Apple and Basecamp Reach an Uneasy Truce — For Now

Apple and Basecamp Reach an Uneasy Truce — For Now

On the day Apple’s annual developer conference officially kicks off, it looks like the tech giant has chosen to settle a recent high-profile scuffle with its developer community — at least for the time being.

The news comes courtesy of a blog post dropped today by Basecamp CEO Jason Fried, who’s spent the past week openly feuding with Apple over the company’s monopolistic practices surrounding in-app payments. Fried — whose recently rolled-out email app attempted to sidestep some of these stipulations — appears to have reached an uneasy truce with the tech company following a week’s worth of different outlets reporting on the chokehold Apple has on its developer community.

If you haven’t been following the (objectively confusing) Hey saga up until this point, here’s the basics:

Last week, the personal organisation pros at Basecamp rolled out Hey, an email-filtering service that — for about $US100 ($145) per year — is supposed to give customers a better handle over blocking particular spam-senders from their inbox. Not long after that initial rollout, the company tried to release an update to the app with a few new features and bug fixes, only to find themselves stonewalled by Apple.

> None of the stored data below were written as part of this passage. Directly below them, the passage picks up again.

(* ===== verification/Upload.v ===== *)
(** * Upload: [POST /api/profile/upload] ([view_profile_upload])

    The handler of [src/backend/src/view_profile.py] (lines 121-162)
    writes the uploaded bytes to [uploads/<uuid4>.<ext>] with [ext] the
    last dot-separated part of the client's file name, unlinks the file
    the session's [image] names, then sets the user's [image] column,
    commits, adds an activity and commits again.  The files are a
    [gmap] from path to contents beside the store; their writes are not
    part of the database session, so nothing rolls them back.

    [auth_user(access_token)] ([auth.py], not among the sources) gives the
    caller's id and [image]; both are arguments, as is the random
    [uuid4]. *)

From stdpp Require Import gmap strings.
From Stdlib Require Import ZArith Lia Ascii String.
From S2P Require Import Prelude Decimal Schema Session Fixtures Catalog Auth Profile.

Open Scope Z_scope.
Open Scope store_scope.

Module Upload.
Import Catalog Auth Profile.

(** ** Paths *)

(** The server's files, by path from the working directory. *)
Abbreviation files := (gmap string string).

Fixpoint has_char (c : ascii) (s : string) : bool :=
  match s with
  | String c' rest => Ascii.eqb c c' || has_char c rest
  | EmptyString => false
  end.

(** [pathlib.Path(f"./{image}")]: the path's parts, split at [/], with
    the empty and [.] parts dropped, joined again by [/]: [./a//b/] and
    [/a/b] both name [a/b] in the working directory.  A [..] part is kept
    as pathlib keeps it. *)
Definition path_parts (p : string) : list string :=
  filter (fun c : string => c <> EmptyString /\ c <> "."%string) (split_on "/" p).

Definition norm_path (img : string) : string := String.concat "/" (path_parts ("./" ++ img)).

(** The directories the handler can meet: the working directory, [uploads]
    ([Path("uploads").mkdir(...)] in [main.py]) and the parents above the
    working directory. *)
Definition is_dir (p : string) : bool :=
  bool_decide (p = EmptyString \/ p = "uploads"%string \/ Forall (fun c => c = ".."%string) (split_on "/" p)).

(** [ext = file_image.filename.split(".")[-1]] *)
Definition file_ext (filename : string) : string :=
  match reverse (split_on "." filename) with e :: _ => e | [] => "" end.

(** [f"{file_name}.{ext}"] with [file_name = str(uuid.uuid4())] *)
Definition upload_name (uuid filename : string) : string := uuid ++ "." ++ file_ext filename.

(** [path = f"uploads/{file_name}.{ext}"] *)
Definition upload_path (uuid filename : string) : string := "uploads/" ++ upload_name uuid filename.

(** [open(path, 'w+b')] in [uploads]: an embedded NUL is a [ValueError];
    a [/] in the name points into a directory [uploads/<uuid>.<...>],
    which does not exist since the [uuid4] is fresh, and [.] and [..] are
    directories: [OSError]. *)
Definition open_error (name : string) : option exn :=
  if has_char "000" name then Some ValueError
  else if has_char "/" name || bool_decide (name = "." \/ name = "..")%string then Some OSError
  else None.

(** ** The handler *)

Record upload_payload := mk_upload_payload {
  upload_image : string;
  upload_message : string
}.

Definition with_user_image (u : user) (img : option string) : user :=
  mk_user (user_email u) (user_phone u) (user_password u) (user_first_name u) (user_last_name u)
    (user_gender u) (user_city u) (user_zip_code u) (user_country u) (user_address u)
    (user_status u) img.

Definition upload_activity (u : option Z) : activity :=
  mk_activity u "Upload Current User Image" "Upload Profile Image" "Upload new user profile image".

Definition upload_message_text : string := "Your profile image has been changed".

(** The database part: [session_user] (line 129), the update of lines
    142-144, the activity and its commit. *)
Definition upload_db (uid : Z) (path : string) : M (response upload_payload) :=
  session_user <- query (fun d => users d !! uid);;
  update_users (fun k _ => bool_decide (k = uid)) (fun u => Some (with_user_image u (Some path)));;
  commit;;
  modify (insert_activity (upload_activity (option_map (fun _ => uid) session_user)));;
  commit;;
  ret (Ok200 (mk_upload_payload path upload_message_text)).

(** [view_profile_upload]: the file is written, the session's old image
    unlinked ([missing_ok=True]; a directory raises), then the database
    part runs.  The file writes stay whatever the database does. *)
Definition view_profile_upload (uid : Z) (image : option string) (uuid : string)
    (upload : string * string) (fs : files) (d : db)
    : files * (outcome (response upload_payload) * db) :=
  let '(filename, content) := upload in
  let name := upload_name uuid filename in
  let path := upload_path uuid filename in
  match open_error name with
  | Some e => (fs, (Raise e, d))
  | None =>
      let fs1 := <[path := content]> fs in
      match image with
      | Some img =>
          if is_dir (norm_path img) then (fs1, (Raise OSError, d))
          else (delete (norm_path img) fs1, run (upload_db uid path) d)
      | None => (fs1, run (upload_db uid path) d)
      end
  end.

(** ** What an upload writes *)

(** The last part of [s.split(sep)] holds no [sep], and is [s] itself
    when it is the only part, or follows the last [sep] of [s]. *)
Lemma split_on_last sep s :
  exists ps e, split_on sep s = ps ++ [e] /\ has_char sep e = false /\
    ((ps = [] /\ e = s) \/ (ps <> [] /\ exists pre, s = (pre ++ String sep e)%string)).
Proof.
  induction s as [|c rest IH]; [by exists [], EmptyString; auto|].
  destruct IH as (ps & e & Hs & He & Hcase). simpl. rewrite Hs.
  destruct (Ascii.eqb c sep) eqn:Hc.
  - apply Ascii.eqb_eq in Hc as ->. exists (EmptyString :: ps), e. split_and!; [done|done|].
    right. split; [done|]. destruct Hcase as [[-> ->]|[_ [pre ->]]].
    + by exists EmptyString.
    + by exists (String sep pre).
  - destruct Hcase as [[-> ->]|[Hps [pre ->]]].
    + exists [], (String c rest). split_and!; [done| |by left].
      simpl. rewrite He, Ascii.eqb_sym, Hc. done.
    + destruct ps as [|p ps]; [done|]. exists (String c p :: ps), e.
      split_and!; [done|done|]. right. split; [done|]. by exists (String c pre).
Qed.

(** The extension the handler uses holds no dot and ends the client's
    file name, after its last dot when it has one. *)
Lemma file_ext_spec filename :
  has_char "." (file_ext filename) = false /\
  (file_ext filename = filename \/ exists pre, filename = (pre ++ "." ++ file_ext filename)%string).
Proof.
  destruct (split_on_last "." filename) as (ps & e & Hs & He & Hcase).
  unfold file_ext. rewrite Hs, reverse_snoc. split; [done|].
  destruct Hcase as [[_ ->]|[_ Hpre]]; [by left|by right].
Qed.

(** C30: whatever the arguments, the upload changes at most two files.
    It creates or overwrites [uploads/<uuid>.<ext>], a file directly inside
    [uploads] (a name with no [/] that is neither [.] nor [..]) whose
    [<ext>] holds no dot and is the end of the client's file name after
    its last dot (the whole name when it has none); and it deletes the
    file the session's [image] names. *)
Theorem upload_stays_in_uploads uid image uuid upload fs d k :
  (view_profile_upload uid image uuid upload fs d).1 !! k <> fs !! k ->
  (exists ext, k = ("uploads/" ++ uuid ++ "." ++ ext)%string /\
     has_char "." ext = false /\ (ext = upload.1 \/ exists pre, upload.1 = (pre ++ "." ++ ext)%string) /\
     has_char "/" (uuid ++ "." ++ ext) = false /\
     (uuid ++ "." ++ ext)%string <> "."%string /\ (uuid ++ "." ++ ext)%string <> ".."%string) \/
  (exists img, image = Some img /\ k = norm_path img /\
     (view_profile_upload uid image uuid upload fs d).1 !! k = None).
Proof.
  destruct upload as [filename content]. unfold view_profile_upload. cbn [fst].
  destruct (open_error (upload_name uuid filename)) eqn:Ho; [done|].
  unfold open_error in Ho.
  destruct (has_char "000" _); [discriminate|].
  destruct (has_char "/" _) eqn:Hs; [discriminate|].
  case_bool_decide as Hd; [discriminate|]. cbn [orb] in *.
  assert (Hplain : forall k', <[upload_path uuid filename := content]> fs !! k' <> fs !! k' ->
            exists ext, k' = ("uploads/" ++ uuid ++ "." ++ ext)%string /\
              has_char "." ext = false /\ (ext = filename \/ exists pre, filename = (pre ++ "." ++ ext)%string) /\
              has_char "/" (uuid ++ "." ++ ext) = false /\
              (uuid ++ "." ++ ext)%string <> "."%string /\ (uuid ++ "." ++ ext)%string <> ".."%string).
  { intros k' Hk'. destruct (decide (k' = upload_path uuid filename)) as [->|Hne].
    - exists (file_ext filename). destruct (file_ext_spec filename). unfold upload_name in *. tauto.
    - by rewrite lookup_insert_ne in Hk' by congruence. }
  destruct image as [img|].
  - destruct (is_dir (norm_path img)); cbn [fst].
    + intros Hk. left. by apply Hplain.
    + intros Hk. destruct (decide (k = norm_path img)) as [->|Hne].
      * right. exists img. split; [done|]. split; [done|]. apply lookup_delete_eq.
      * rewrite lookup_delete_ne in Hk by congruence. left. by apply Hplain.
  - cbn [fst]. intros Hk. left. by apply Hplain.
Qed.

(** ** The database part *)

Lemma users_clash_with_image u img v : users_clash (with_user_image u img) v = users_clash u v.
Proof. reflexivity. Qed.


Lemma keeps_ok_upload_db uid path : keeps_ok (upload_db uid path).
Proof. unfold upload_db. keeps_ok_tac. Qed.


(** Alice, whose session names [./uploads/old.png], uploads [me.png]:
    the old file is deleted. *)
Lemma upload_stays_in_uploads_witness :
  let fs : files := {[ "uploads/old.png" := "old" ]} in
  let r := view_profile_upload 1 (Some "./uploads/old.png") "1b4e28ba" ("me.png", "new") fs demo_db in
  r.1 !! "uploads/old.png" <> fs !! "uploads/old.png" /\
  ((exists ext, "uploads/old.png"%string = ("uploads/" ++ "1b4e28ba" ++ "." ++ ext)%string /\
      has_char "." ext = false /\ (ext = "me.png"%string \/ exists pre, "me.png"%string = (pre ++ "." ++ ext)%string) /\
      has_char "/" ("1b4e28ba" ++ "." ++ ext) = false /\
      ("1b4e28ba" ++ "." ++ ext)%string <> "."%string /\ ("1b4e28ba" ++ "." ++ ext)%string <> ".."%string) \/
   (exists img, Some "./uploads/old.png"%string = Some img /\ "uploads/old.png"%string = norm_path img /\
      r.1 !! "uploads/old.png" = None)).
Proof.
  intros fs r. assert (H : r.1 !! "uploads/old.png" <> fs !! "uploads/old.png") by (vm_compute; discriminate).
  split; [exact H|]. exact (upload_stays_in_uploads 1 (Some "./uploads/old.png") "1b4e28ba" ("me.png", "new") fs demo_db _ H).
Defined.


End Upload.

The reasoning for the rejection, as detailed in this bombshell of a thread by Hey co-creator David Heinemeier Hansson, is that according to the guidelines set forth for Apple developers, any paid services are required to offer users the ability to submit their payments through the App Store — a function that gives Apple a cut of up to 30% of the sale amount. Apparently, Hansson’s attempt to give app downloaders the chance to pay for the Hey service outside of the app — bypassing Apple’s cut in the process — didn’t sit right with the company, which threatened to give them Hey boot unless it moved payments in-app and started coughing up its cut of the cash.

Ironically enough, this kerfuffle happened on the exact day that European authorities opened an antitrust investigation into the company’s App Store policies over this so-called “App Store tax,” among other practices that have landed the company in hot water with EU regulators and others.

While slicing 30 cents ($0.43) off of a dollar’s worth of in-app purchases might not seem like much, a 2019 report from the Norwegian app development company Fuse found that a decade’s worth of App-store skimming had netted the company more than $US51 ($74) billion overall. And with more and more cash pouring into the App ecosystem as time goes on, these skims are going to draw the ire of more regulators not only in the EU, but stateside as well. 

Against this (slightly sticky) backdrop, it makes sense that Apple would backpedal rather than push the Basecamp team to pay its mandated “ransom,” as Hansson called it at the time. Rather, it appears that the company approved the latest version of the Hey app — sans in-app payments — with a few stipulations, according to Fried. As he explained:

Phil Schiller, Apple’s Senior Vice President of Worldwide Marketing, told us the kind of changes he’d love to see us make. His primary objection was “You download the app and it doesn’t work, that’s not what we want on the store.”

OK. We thought we were following Appleʼs unwritten rules for multi-platform SaaS products: No signups, no links, no mentions of where to sign up. Plenty of applications in the App Store work exactly like this today, including long-approved apps from Netflix, Google, Salesforce, and Nintendo.

But then Schiller said “One way that HEY could have gone…is to offer a free or paid version of the app with basic email reading features on the App Store, then separately offered an upgraded email service that worked with the Hey app on iOS on its own website.”

According to Fried, Basecamp churned over the weekend to bring Apple an update that addresses these concerns in particular — by tweaking the app to satisfy the needs of both the average consumer alongside enterprise clientele, and by tweaking the app’s launch screen, rather than having an app that “doesn’t work” when users might tap to open it, as Schiller said.

“We’re confident these improvements will satisfy Schiller’s concerns about both the user experience and business model,” Fried wrote. “Hopefully this paves a predictable path for other multi-platform SaaS services like ours as well.”

The new-and-improved consumer-focused version of Hey allows users to use the Apple-approved in-app sign-up method to get a free, short-term @hey.com email address that works for two weeks. If they want to extend their subscription, then they’ll need to open their wallet outside of Apple’s purview.

It’s a compromise, albeit an uneasy one: Basecamp is giving Apple an app that technically allows for an in-app signup system, and one that, in turn, can allow the app to function at launch, sans payment. As a result, Apple is giving Basecamp a free pass to technically bypass its in-app payment mandates, allowing Hey users to pay for the service via the web — albeit after a full week of controversy about this exact issue and ire raised by lawmakers and laypeople alike.

It’s unlikely that this will be the final leg of this saga. Per Fried’s blog post, the latest update isn’t going to be the last — especially now that the company is ramping up its subscriber base. With that said, it’s also unlikely that Schiller will pick up the free Hey email address that Fried set aside for him with the latest update — a gesture that’s either good-natured or bitterly sarcastic, depending on how you look at it.